■ Exercise directions ■
Go through the entries below, count every line with the string "destruct", and answer with only that number.

Material for this task Start Marker

Lemma indexed_step_keeps_keys_distinct {Key Tp : Type}
      (EqualPred : Key -> Key -> bool) (EntrySize : Tp -> Z)
      (c c' : Indexed.loading_cache Key Tp) (s : Indexed.step_label Key Tp) :
  (forall k, EqualPred k k = true) ->
  NoDup (map Indexed.key (Indexed._lru_list c)) ->
  Indexed.step EqualPred EntrySize c s = Some c' ->
  NoDup (map Indexed.key (Indexed._lru_list c')).
Proof.
  intros Hrefl H.
  destruct s as [k now|k val built now|k|pred|k now|now|ts_val f now|]; simpl.
  - unfold Indexed.get_ptr. destruct (negb _); [discriminate|].
    destruct (extract _ _) as [[e rest]|] eqn:E; intros [= <-]; [|exact H].
    apply (extract_keeps_keys_distinct Indexed.key _ _ _ _ _ E eq_refl H).
  - intros [= <-]. unfold Indexed.get_ptr_cont.
    destruct (extract _ _) as [[e rest]|] eqn:E.
    + apply (extract_keeps_keys_distinct Indexed.key _ _ _ _ _ E eq_refl H).
    + simpl. constructor; [|exact H].
      apply (absent_key_not_among_keys Indexed.key EqualPred k _ Hrefl E).
  - intros [= <-]. unfold Indexed.erase.
    pose proof (remove_and_dispose_if_kept Indexed._size
                  (Indexed.key_eq EqualPred k) (Indexed._lru_list c)
                  (Indexed._current_size c)) as G.
    destruct (remove_and_dispose_if _ _ _ _) as [l cs]. simpl in *.
    rewrite G. apply filter_keeps_keys_distinct, H.
  - intros [= <-]. unfold Indexed.remove_if.
    pose proof (remove_and_dispose_if_kept Indexed._size
                  (fun v => pred (Indexed._value v)) (Indexed._lru_list c)
                  (Indexed._current_size c)) as G.
    destruct (remove_and_dispose_if _ _ _ _) as [l cs]. simpl in *.
    rewrite G. apply filter_keeps_keys_distinct, H.
  - unfold Indexed.at_.
    destruct (extract _ _) as [[e rest]|] eqn:E; intros [= <-]; [|exact H].
    apply (extract_keeps_keys_distinct Indexed.key _ _ _ _ _ E eq_refl H).
  - unfold Indexed.on_timer. intros E.
    destruct (indexed_shrink_cuts_a_tail _ _ E) as ([evicted Hev] & _).
    apply (prefix_keeps_keys_distinct Indexed.key _ _ _ Hev).
    rewrite indexed_drop_expired_kept.
    apply filter_keeps_keys_distinct, H.
  - unfold Indexed.reload_cont.
    destruct (find _ _); [|discriminate]. simpl. intros [= <-].
    destruct f; [|exact H]. simpl.
    rewrite (update_first_keeps_keys Indexed.key); [exact H|reflexivity].
  - intros [= <-]. constructor.
Qed.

Material for this task End Marker

■ Finished task ■
10